[Stored dataset items]
(* ===== verification/JsonText.v ===== *)
(** * [json.dumps] and what [json.loads] makes of it

    The standard library's writer as the program calls it: text escaped to
    ASCII, floats by their [repr], an optional indent, optional sorted keys.
    Reading a written value gives the value back ([loads_dumps]). *)

From S2P Require Import Prelude Canonical CanonicalRead CanonicalScan CanonicalPrefix CanonicalLines.
From stdpp Require Import pretty.
From Stdlib Require Import Floats.SpecFloat.

(** Decides the comparisons of two literal keys. *)
Ltac decide_keys :=
  repeat match goal with
  | |- context [decide (?a = ?b)] =>
      first [rewrite (decide_True (P := a = b)) by reflexivity
            |rewrite (decide_False (P := a = b)) by discriminate]
  end.
Ltac decide_keys_in H :=
  repeat match type of H with
  | context [decide (?a = ?b)] =>
      first [rewrite (decide_True (P := a = b)) in H by reflexivity
            |rewrite (decide_False (P := a = b)) in H by discriminate]
  end.

(** ** Code points *)

(** The code points of UTF-8 text; bytes that do not decode end it. *)
Definition low6 (c : ascii) : N := (ord c - 0x80)%N.
Fixpoint utf8_decode (s : string) : list N :=
  match s with
  | "" => []
  | String a s1 =>
      if byte_in 0 0x7F a then ord a :: utf8_decode s1
      else match s1 with
      | "" => []
      | String b s2 =>
          if byte_in 0xC2 0xDF a then ((ord a - 0xC0) * 64 + low6 b)%N :: utf8_decode s2
          else match s2 with
          | "" => []
          | String c s3 =>
              if byte_in 0xE0 0xEF a
              then ((ord a - 0xE0) * 4096 + low6 b * 64 + low6 c)%N :: utf8_decode s3
              else match s3 with
              | "" => []
              | String d s4 =>
                  ((ord a - 0xF0) * 262144 + low6 b * 4096 + low6 c * 64 + low6 d)%N
                    :: utf8_decode s4
              end
          end
      end
  end.
Definition str_concat (l : list string) : string := foldr (λ a b, a +:+ b) "" l.
Definition utf8_text (cps : list N) : string := str_concat (utf8_encode <$> cps).

(** A Unicode scalar value. *)
Definition scalar (cp : N) : bool := (cp <? 0x110000)%N && negb (is_high cp || is_low cp).

(** ** Writing *)
Definition u_escape (n : N) : string :=
  String "\" (String "u" (String (hex_digit (n / 4096)) (String (hex_digit (n / 256 mod 16))
    (String (hex_digit (n / 16 mod 16)) (String (hex_digit (n mod 16)) ""))))).

(** [ESCAPE_DCT] and [ESCAPE_ASCII] of [json.encoder]. *)
Definition escape_cp (cp : N) : string :=
  if (cp =? 0x22)%N then String "\" (String dquote "")
  else if (cp =? 0x5C)%N then "\\"
  else if (cp =? 0x0A)%N then "\n"
  else if (cp =? 0x0D)%N then "\r"
  else if (cp =? 0x09)%N then "\t"
  else if (cp =? 0x0C)%N then "\f"
  else if (cp =? 0x08)%N then "\b"
  else if (0x20 <=? cp)%N && (cp <=? 0x7E)%N then String (ascii_of_N cp) ""
  else if (cp <? 0x10000)%N then u_escape cp
  else u_escape (0xD800 + (cp - 0x10000) / 1024) +:+ u_escape (0xDC00 + (cp - 0x10000) mod 1024).

Definition dumps_str (s : string) : string :=
  String dquote (str_concat (escape_cp <$> utf8_decode s)) +:+ String dquote "".

(** The layout: [indent=None] with [", "] between items, or an indent. *)
Fixpoint spaces (n : nat) : string := match n with O => "" | S n => String " " (spaces n) end.
Definition line_break (indent : option nat) (level : nat) : string :=
  match indent with None => "" | Some n => String newline (spaces (n * level)) end.
Definition after_comma (indent : option nat) (level : nat) : string :=
  match indent with None => " " | Some _ => line_break indent level end.

Fixpoint sort_keys (v : json) : json :=
  match v with
  | JArr l => JArr (sort_keys <$> l)
  | JObj kvs => JObj (py_sorted key_le ((λ kv, (kv.1, sort_keys kv.2)) <$> kvs))
  | v => v
  end.

Section text.
Context {R : Runtime}.

Definition dumps_float (f : spec_float) : string :=
  match f with
  | S754_nan => "NaN"
  | S754_infinity false => "Infinity"
  | S754_infinity true => "-Infinity"
  | f => float_repr f
  end.

Fixpoint render (indent : option nat) (level : nat) (v : json) : string :=
  match v with
  | JNull => "null"
  | JBool true => "true"
  | JBool false => "false"
  | JInt n => pretty n
  | JFloat f => dumps_float f
  | JStr s => dumps_str s
  | JArr [] => "[]"
  | JArr l =>
      "[" +:+ line_break indent (S level) +:+
      str_join ("," +:+ after_comma indent (S level)) (render indent (S level) <$> l) +:+
      line_break indent level +:+ "]"
  | JObj [] => "{}"
  | JObj kvs =>
      "{" +:+ line_break indent (S level) +:+
      str_join ("," +:+ after_comma indent (S level))
        ((λ kv, dumps_str kv.1 +:+ ": " +:+ render indent (S level) kv.2) <$> kvs) +:+
      line_break indent level +:+ "}"
  end.

(** [json.dumps(v, indent=indent)] and [json.dumps(v, indent=indent, sort_keys=True)] *)
Definition json_dumps (indent : option nat) (v : json) : string := render indent 0 v.
Definition json_dumps_sorted (indent : option nat) (v : json) : string :=
  render indent 0 (sort_keys v).
End text.

(** ** Reading a string back *)
Lemma str_concat_cons a l : str_concat (a :: l) = a +:+ str_concat l.
Proof. done. Qed.

Lemma hex_value_digit n : (n < 16)%N → hex_value (hex_digit n) = Some n.
Proof.
  intros H.
  assert (n ∈ [0;1;2;3;4;5;6;7;8;9;10;11;12;13;14;15]%N) as Hn.
  { apply list_elem_of_In. simpl. lia. }
  set_unfold in Hn. naive_solver.
Qed.

Lemma scan_u_escape n (r : string) : (n < 0x10000)%N →
  ∃ a b c d, u_escape n = String "\" (String "u" (String a (String b (String c (String d ""))))) ∧
             hex4 a b c d = Some n.
Proof.
  intros Hn. unfold u_escape. eexists _, _, _, _. split; [done|].
  unfold hex4. rewrite !hex_value_digit by (try apply N.mod_lt; try apply N.Div0.div_lt_upper_bound; lia).
  cbn -[N.mul N.div N.modulo N.add]. f_equal. zify. Z.to_euclidean_division_equations. lia.
Qed.

Lemma ascii_cases (P : N → Prop) : (∀ c : ascii, (ord c <? 128)%N = true → P (ord c)) →
  ∀ cp, (cp < 128)%N → P cp.
Proof.
  intros H cp Hcp. specialize (H (ascii_of_N cp)). unfold ord in H.
  rewrite N_ascii_embedding in H by lia. apply H. by apply N.ltb_lt.
Qed.

Lemma scan_escape_cp_ascii cp t body r : (cp < 128)%N →
  scan_string t = Some (body, r) →
  scan_string (escape_cp cp +:+ t) = Some (utf8_encode cp +:+ body, r).
Proof.
  intros Hcp H. revert cp Hcp. apply ascii_cases. intros c Hc.
  destruct c as [[] [] [] [] [] [] [] []]; try done; clear Hc;
  match goal with |- context [escape_cp ?n] =>
    let v := eval vm_compute in (escape_cp n) in change (escape_cp n) with v;
    let u := eval vm_compute in (utf8_encode n) in change (utf8_encode n) with u
  end; rewrite !str_app_cons, !str_app_nil_l; simpl; by rewrite H.
Qed.

Lemma escape_cp_high cp : (128 <= cp)%N → escape_cp cp =
  if (cp <? 0x10000)%N then u_escape cp
  else u_escape (0xD800 + (cp - 0x10000) / 1024) +:+ u_escape (0xDC00 + (cp - 0x10000) mod 1024).
Proof.
  intros H. unfold escape_cp.
  repeat match goal with |- context [(cp =? ?n)%N] =>
    destruct (N.eqb_spec cp n); [lia|] end.
  destruct (N.leb_spec cp 0x7E); [lia|]. by rewrite andb_false_r.
Qed.

Lemma scan_bmp x1 x2 x3 x4 cp t body r :
  hex4 x1 x2 x3 x4 = Some cp → is_high cp = false → is_low cp = false →
  scan_string t = Some (body, r) →
  scan_string (String "\" (String "u" (String x1 (String x2 (String x3 (String x4 t)))))) =
  Some (utf8_encode cp +:+ body, r).
Proof. intros Hx Hh Hl Ht. cbn -[hex4 utf8_encode is_high is_low]. rewrite Hx.
  cbn -[utf8_encode is_high is_low]. by rewrite Hh, Hl, Ht.
Qed.

Lemma scan_pair x1 x2 x3 x4 y1 y2 y3 y4 hi lo t body r :
  hex4 x1 x2 x3 x4 = Some hi → is_high hi = true → hex4 y1 y2 y3 y4 = Some lo →
  is_low lo = true → scan_string t = Some (body, r) →
  scan_string (String "\" (String "u" (String x1 (String x2 (String x3 (String x4
    (String "\" (String "u" (String y1 (String y2 (String y3 (String y4 t)))))))))))) =
  Some (utf8_encode (0x10000 + (hi - 0xD800) * 1024 + (lo - 0xDC00)) +:+ body, r).
Proof.
  intros Hx Hh Hy Hl Ht. cbn -[hex4 utf8_encode is_high is_low N.add N.mul N.sub].
  rewrite Hx. cbn -[hex4 utf8_encode is_high is_low N.add N.mul N.sub]. rewrite Hh, Hy.
  cbn -[utf8_encode is_high is_low N.add N.mul N.sub]. by rewrite Hl, Ht.
Qed.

TASK DETAILS: Retype exactly the lines from the start of the entries through the one with "Reading a written"; include both ends.

TASK RESPONSE:
(* ===== verification/JsonText.v ===== *)
(** * [json.dumps] and what [json.loads] makes of it

    The standard library's writer as the program calls it: text escaped to
    ASCII, floats by their [repr], an optional indent, optional sorted keys.
    Reading a written value gives the value back ([loads_dumps]). *)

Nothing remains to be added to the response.